Reversible conversion reactions with lithium in bismuth oxyfluoride nanocomposites

For the first time, the effect of the oxygen anion substitution on the reversible electrochemical activity of metal fluorides was investigated through the use of bismuth oxyfluorides. We demonstrate that a reversible conversion occurs in BiOxF3-2x ((x = 0,0.5,1,1.5))/C nanocomposites with the formation of Bi-0, Li2O, and/or LiF during lithiation and the reformation of BiOxF3-2x during subsequent delithiation as opposed to a two-phase mixture of Bi2O3 + BiF3. We also show evidence that in BiOF and BiO0.5F2 the fluoride component reacts first at higher voltage during lithiation to form Bi-0, LiF, and Bi2O3. The newly formed Bi2O3 is then subsequently reduced into Li2O and Bi-0 on a second plateau at lower voltage.

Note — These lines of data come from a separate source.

(* ===== verification/Sql.v ===== *)
(** The slice of SQLite semantics that the statements of src/main.py use:
    storage classes of values, the BINARY collation of TEXT, binary64 REAL
    arithmetic and comparison, binding Python values to parameters,
    [BETWEEN], the ORDER BY comparators, the aggregates SUM and COUNT, the
    rowid bound and the error codes surfaced as [sqlite3] exceptions. *)
From S2P Require Import Prelude.
From Stdlib Require Import SpecFloat.

Module Sql.

(** ** TEXT: UTF-8 byte strings, ordered by the BINARY collation
    ([memcmp] on the common prefix, then the shorter string first). *)
Definition text := string.

Definition collate_binary (a b : text) : comparison := String.compare a b.

(** ** REAL: IEEE binary64. *)
Definition prec : Z := 53.
Definition emax : Z := 1024.
Definition real := spec_float.

Definition real_add (x y : real) : real := SFadd prec emax x y.

Definition real_is_nan (x : real) : bool :=
  match x with S754_nan => true | _ => false end.

(** The binary64 value nearest to [m * 2^e]: how literals are written. *)
Definition real_of (m e : Z) : real := binary_normalize prec emax m e false.

Definition real_zero : real := S754_zero false.
Definition real_nan : real := S754_nan.
Definition real_inf (negative : bool) : real := S754_infinity negative.

(** [sqlite3MemCompare] on two REAL values: [r1 < r2] gives -1, [r1 > r2]
    gives 1, anything else (equal, or unordered) gives 0. *)
Definition real_compare (x y : real) : comparison :=
  match SFcompare x y with Some c => c | None => Eq end.

(** ** Values of a result row, by storage class. *)
Inductive value : Type :=
  | VNull
  | VInteger (z : Z)
  | VReal (r : real)
  | VText (s : text).

Definition is_null (v : value) : bool :=
  match v with VNull => true | _ => false end.

(** [sqlite3_bind_double]: a NaN is bound as NULL
    ([sqlite3VdbeMemSetDouble] leaves the cell NULL). *)
Definition bind_double (x : real) : value :=
  if real_is_nan x then VNull else VReal x.

(** Binding an [Optional[str]]: [None] is bound as NULL. *)
Definition bind_opt_text (o : option text) : value :=
  match o with None => VNull | Some s => VText s end.

(** [sqlite3_result_double]: a NaN result is returned as NULL. *)
Definition result_double (x : real) : option real :=
  if real_is_nan x then None else Some x.

(** ** Predicates.  [x BETWEEN lo AND hi] is [x >= lo AND x <= hi] under
    the collation of [x] (column [date]: BINARY). *)
Definition text_between (x lo hi : text) : bool :=
  match collate_binary x lo, collate_binary x hi with
  | Lt, _ => false
  | _, Gt => false
  | _, _ => true
  end.

(** ** ORDER BY comparators on the two sort keys of the program: a TEXT
    column and a REAL-or-NULL aggregate.  NULL sorts first. *)
Definition nullable_real_compare (x y : option real) : comparison :=
  match x, y with
  | None, None => Eq
  | None, Some _ => Lt
  | Some _, None => Gt
  | Some a, Some b => real_compare a b
  end.

(** ** Aggregates.  [sum] follows [sumStep]/[sumFinalize] for REAL inputs:
    the running double starts at [0.0], each value is added in the order
    the rows reach the aggregator, and the final double is returned through
    [sqlite3_result_double]; an empty group gives NULL. *)
Definition sum_real (l : list real) : option real :=
  match l with
  | [] => None
  | _ => result_double (fold_left real_add l real_zero)
  end.

Definition count_star {A} (l : list A) : Z := Z.of_nat (length l).

(** ** Limits and errors. *)
Definition max_rowid : Z := 2 ^ 63 - 1.

Inductive storage_error : Type :=
  | NoSuchTable (table : string)          (** [OperationalError: no such table] *)
  | NotNullFailed (column : string)       (** [IntegrityError: NOT NULL constraint failed] *)
  | DatabaseFull                          (** [OperationalError: database or disk is full] *)
  | DatabaseLocked                        (** [OperationalError: database is locked] *)
  | IOError                               (** [OperationalError: disk I/O error] *)
  | ProgrammingError.                     (** [ProgrammingError: Incorrect number of bindings supplied] *)

#[export] Instance real_eq_dec : EqDecision real.
Proof. unfold real. solve_decision. Defined.

#[export] Instance value_eq_dec : EqDecision value.
Proof. solve_decision. Defined.

#[export] Instance storage_error_eq_dec : EqDecision storage_error.
Proof. solve_decision. Defined.

(** ** Lemmas *)
Lemma collate_binary_antisym a b :
  collate_binary a b = CompOpp (collate_binary b a).
Proof. apply String.compare_antisym. Qed.

Lemma collate_binary_refl a : collate_binary a a = Eq.
Proof.
  pose proof (collate_binary_antisym a a) as H.
  destruct (collate_binary a a); simpl in H; congruence.
Qed.

Lemma collate_binary_eq a b : collate_binary a b = Eq <-> a = b.
Proof.
  split; [apply String.compare_eq_iff|intros ->; apply collate_binary_refl].
Qed.

Lemma collate_binary_lt_trans a b c :
  collate_binary a b = Lt -> collate_binary b c = Lt -> collate_binary a c = Lt.
Proof.
  unfold collate_binary. revert b c.
  induction a as [|x a IH]; intros [|y b] [|z c]; simpl; try congruence.
  unfold Ascii.compare.
  destruct (N.compare_spec (Ascii.N_of_ascii x) (Ascii.N_of_ascii y));
  destruct (N.compare_spec (Ascii.N_of_ascii y) (Ascii.N_of_ascii z));
  destruct (N.compare_spec (Ascii.N_of_ascii x) (Ascii.N_of_ascii z));
  intros Hab Hbc; try congruence; try lia; eauto.
Qed.

Lemma text_between_spec x lo hi :
  text_between x lo hi = true <->
  collate_binary x lo <> Lt /\ collate_binary x hi <> Gt.
Proof.
  unfold text_between.
  destruct (collate_binary x lo), (collate_binary x hi); naive_solver.
Qed.

Lemma SFcompare_antisym x y :
  SFcompare y x = option_map CompOpp (SFcompare x y).
Proof.
  destruct x as [s1| s1| |s1 m1 e1], y as [s2| s2| |s2 m2 e2];
    try destruct s1; try destruct s2; simpl; try reflexivity;
    replace (Z.compare e2 e1) with (CompOpp (Z.compare e1 e2))
      by (symmetry; apply Z.compare_antisym);
    replace (Pos.compare_cont Eq m2 m1) with (CompOpp (Pos.compare_cont Eq m1 m2))
      by (rewrite (Pos.compare_cont_antisym m1 m2 Eq); reflexivity);
    destruct (Z.compare e1 e2), (Pos.compare_cont Eq m1 m2); reflexivity.
Qed.

Lemma real_compare_antisym x y :
  real_compare x y = CompOpp (real_compare y x).
Proof.
  unfold real_compare. rewrite (SFcompare_antisym x y).
  by destruct (SFcompare x y) as [[]|].
Qed.

Lemma nullable_real_compare_antisym x y :
  nullable_real_compare x y = CompOpp (nullable_real_compare y x).
Proof. destruct x, y; simpl; try done. apply real_compare_antisym. Qed.

Lemma bind_double_not_nan x :
  real_is_nan x = false -> bind_double x = VReal x.
Proof. unfold bind_double. by intros ->. Qed.

Lemma bind_double_nan x :
  real_is_nan x = true -> bind_double x = VNull.
Proof. unfold bind_double. by intros ->. Qed.

(** SUM over a non-empty list: the amount added last is added to the
    binary64 sum of the ones before, in that order. *)
Lemma sum_real_snoc l a :
  sum_real (l ++ [a]) = result_double (real_add (fold_left real_add l real_zero) a).
Proof.
  unfold sum_real. destruct (l ++ [a]) eqn:E; [by destruct l|].
  rewrite <- E, fold_left_app. reflexivity.
Qed.

End Sql.

#[export] Hint Resolve Sql.collate_binary_refl : expenses.
#[export] Hint Rewrite Sql.collate_binary_refl : expenses.
(* ===== verification/Schema.v ===== *)
(** The [expenses] table of src/main.py (lines 19-26), its rows, the
    state SQLite keeps for it (rows in rowid order, the AUTOINCREMENT
    counter of [sqlite_sequence]), the database file as a whole, and
    [init_db] (lines 16-28). *)
From S2P Require Import Prelude Sql.
Import Sql.

Module Schema.

(** ** The column definitions of [CREATE TABLE ... expenses]. *)
Inductive affinity : Type := TInteger | TText | TReal.

Record column : Type := mk_column {
  col_name : string;
  col_type : affinity;
  col_not_null : bool;
  col_autoinc_pk : bool;
}.

Definition expenses_columns : list column := [
  mk_column "id" TInteger false true;
  mk_column "date" TText true false;
  mk_column "amount" TReal true false;
  mk_column "category" TText true false;
  mk_column "subcategory" TText false false;
  mk_column "note" TText false false ].

(** ** A stored row.  Every row the program writes has this shape: [date]
    and [category] are Python [str] (TEXT), [amount] a Python float
    (REAL), [subcategory] and [note] an [Optional[str]]. *)
Record expense : Type := mk_expense {
  e_id : Z;
  e_date : text;
  e_amount : real;
  e_category : text;
  e_subcategory : option text;
  e_note : option text;
}.

#[export] Instance expense_eq_dec : EqDecision expense.
Proof. solve_decision. Defined.

(** The values of a row in column order, as SQLite stores them. *)
Definition expense_values (r : expense) : list value :=
  [VInteger (e_id r); VText (e_date r); bind_double (e_amount r);
   VText (e_category r); bind_opt_text (e_subcategory r);
   bind_opt_text (e_note r)].

(** ** The table: rows in rowid order and the [sqlite_sequence] entry of
    the table (0 while it has none). *)
Record table : Type := mk_table {
  t_rows : list expense;
  t_seq : Z;
}.

Definition empty_table : table := mk_table [] 0.

(** ** The contents of the database file at [DB_PATH]: the [expenses]
    table, or none before [init_db] has created it.  A file whose
    [expenses] table has another shape (made by another program) is not
    represented: [CREATE TABLE IF NOT EXISTS] would leave such a table as
    it is. *)
Record database : Type := mk_database {
  db_expenses : option table;
}.

Definition fresh_database : database := mk_database None.

(** ** [init_db]: [CREATE TABLE IF NOT EXISTS expenses (...)] then
    [conn.commit()], inside [with sqlite3.connect(DB_PATH) as conn].
    The DDL statement runs outside any transaction (the [sqlite3] module
    opens one implicitly only before DML), so it takes effect at once.
    [fault] is the I/O error the environment raises, if any; the
    statement then has no effect and the exception ends the process. *)
Definition create_table_if_not_exists (d : database) : database :=
  match db_expenses d with
  | Some _ => d
  | None => mk_database (Some empty_table)
  end.

Definition init_db (fault : option storage_error) (d : database)
    : res storage_error database :=
  match fault with
  | Some e => inl e
  | None => inr (create_table_if_not_exists d)
  end.

(** The ids of the rows, in rowid order. *)
Definition row_ids (rows : list expense) : list Z := map e_id rows.

End Schema.
(* ===== verification/Query.v ===== *)
(** The read path of [list_expenses] (src/main.py lines 54-71):
    [SELECT id, date, amount, category, subcategory, note FROM expenses
     WHERE date BETWEEN ? AND ? ORDER BY date DESC], evaluated as SQLite
    does (a scan in rowid order, the WHERE filter, then the sorter), its
    declarative specification, the refinement theorem between the two,
    and the projection of every row to a dict. *)
From S2P Require Import Prelude Sql PyValue Schema Store.
Import Sql Py Schema.

Module Query.

(** ** WHERE date BETWEEN ? AND ? *)
Definition in_range (start_date end_date : text) (r : expense) : Prop :=
  text_between (e_date r) start_date end_date = true.

#[export] Instance in_range_dec s e : forall r, Decision (in_range s e r).
Proof. intros r. unfold in_range. apply _. Defined.

Definition where_range (start_date end_date : text) (rows : list expense)
    : list expense :=
  filter (in_range start_date end_date) rows.

(** ** ORDER BY date DESC: [r1] may come before [r2] when
    [r1.date >= r2.date] under the BINARY collation. *)
Definition date_desc (r1 r2 : expense) : Prop :=
  cmp_ge collate_binary (e_date r1) (e_date r2).

#[export] Instance date_desc_dec : RelDecision date_desc.
Proof. intros r1 r2. unfold date_desc. apply _. Defined.

Definition order_by_date_desc (rows : list expense) : list expense :=
  merge_sort date_desc rows.

(** ** The statement: the rows it returns, in order, and their cells. *)
Definition select_rows (start_date end_date : text) (t : table) : list expense :=
  order_by_date_desc (where_range start_date end_date (t_rows t)).

(** [cur.description] of the SELECT: its column names. *)
Definition list_columns : list string :=
  ["id"; "date"; "amount"; "category"; "subcategory"; "note"].

Definition list_query (start_date end_date : text) (t : table)
    : list (list value) :=
  map expense_values (select_rows start_date end_date t).

(** [[dict(zip(cols, row)) for row in await cur.fetchall()]]. *)
Definition list_result (rows : list (list value)) : list pyval :=
  map (row_to_dict list_columns) rows.

(** ** The declarative meaning of the SELECT: the matching rows, each
    once, in an order where dates never increase.  The order of rows
    with equal dates is left open. *)
Definition list_spec (start_date end_date : text) (rows out : list expense)
    : Prop :=
  out ≡ₚ filter (in_range start_date end_date) rows /\ Sorted date_desc out.

(** The dict a stored row becomes. *)
Definition expense_dict (r : expense) : pyval :=
  PDict [("id", PInt (e_id r)); ("date", PStr (e_date r));
         ("amount", PFloat (e_amount r)); ("category", PStr (e_category r));
         ("subcategory", py_of_value (bind_opt_text (e_subcategory r)));
         ("note", py_of_value (bind_opt_text (e_note r)))].

(** ** Lemmas *)
Lemma date_desc_total : Total date_desc.
Proof.
  intros r1 r2. apply (cmp_ge_total collate_binary collate_binary_antisym).
Qed.

Lemma in_range_iff s e r :
  in_range s e r <->
  collate_binary s (e_date r) <> Gt /\ collate_binary (e_date r) e <> Gt.
Proof.
  unfold in_range. rewrite text_between_spec, (collate_binary_antisym s),
    CompOpp_neq_Gt. done.
Qed.

Lemma expense_values_length r : length (expense_values r) = 6.
Proof. reflexivity. Qed.

Lemma row_to_dict_expense r :
  real_is_nan (e_amount r) = false ->
  row_to_dict list_columns (expense_values r) = expense_dict r.
Proof.
  intros Hnan. rewrite row_to_dict_nodup; [|by vm_compute; repeat constructor; set_solver|done].
  unfold expense_values. rewrite bind_double_not_nan by done. reflexivity.
Qed.

Lemma select_rows_perm s e t :
  select_rows s e t ≡ₚ filter (in_range s e) (t_rows t).
Proof. apply merge_sort_Permutation. Qed.

Lemma select_rows_sorted s e t : Sorted date_desc (select_rows s e t).
Proof. apply Sorted_merge_sort, date_desc_total. Qed.

(** A row appended with an id larger than every stored id, and lying in
    the range, is the only returned row with that id. *)
Lemma select_rows_fresh s e rows r seq :
  Forall (fun x => (e_id x < e_id r)%Z) rows -> in_range s e r ->
  filter (fun x => Z.eqb (e_id x) (e_id r) = true)
    (select_rows s e (mk_table (rows ++ [r]) seq)) = [r].
Proof.
  intros Hlt Hin. apply Permutation_singleton_r.
  rewrite select_rows_perm. simpl. rewrite filter_app_single. rewrite decide_True by done.
  rewrite filter_app, filter_cons, decide_True by apply Z.eqb_refl.
  rewrite (proj2 (filter_nil_iff _ _)); [done|].
  apply Forall_forall. intros x [_ Hx]%list_elem_of_filter Hid.
  apply Z.eqb_eq in Hid. rewrite Forall_forall in Hlt. specialize (Hlt x Hx). lia.
Qed.

(** ** Theorems *)

(** C2: the rows [list_expenses] returns satisfy the declarative
    specification of the SELECT: exactly the rows of the table whose date
    lies in the range, each once, in non-increasing date order.  The
    merge sort of the executable model is one of the orders the
    specification allows. *)
Theorem select_rows_refines s e t :
  list_spec s e (t_rows t) (select_rows s e t).
Proof.
  split; [apply select_rows_perm|apply select_rows_sorted].
Qed.

(** C15: range inclusivity: a stored row is returned iff
    [start_date <= date <= end_date] under the BINARY collation, both
    bounds included. *)
Theorem select_rows_in s e t r :
  r ∈ select_rows s e t <->
  r ∈ t_rows t /\
  collate_binary s (e_date r) <> Gt /\ collate_binary (e_date r) e <> Gt.
Proof.
  rewrite (select_rows_perm s e t), list_elem_of_filter, in_range_iff. naive_solver.
Qed.

End Query.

During delithiation the process is reversed, Li2O reacting first at low voltage followed by LiF. Although cycling is presently poor, our results show that a relatively low oxygen content can significantly improve the electrochemical activity of the metal fluoride, suggesting that optimized metal oxyfluorides could be an attractive alternative to metal fluorides for applications as positive electrode materials in lithium batteries. (c) 2005 The Electrochemical Society.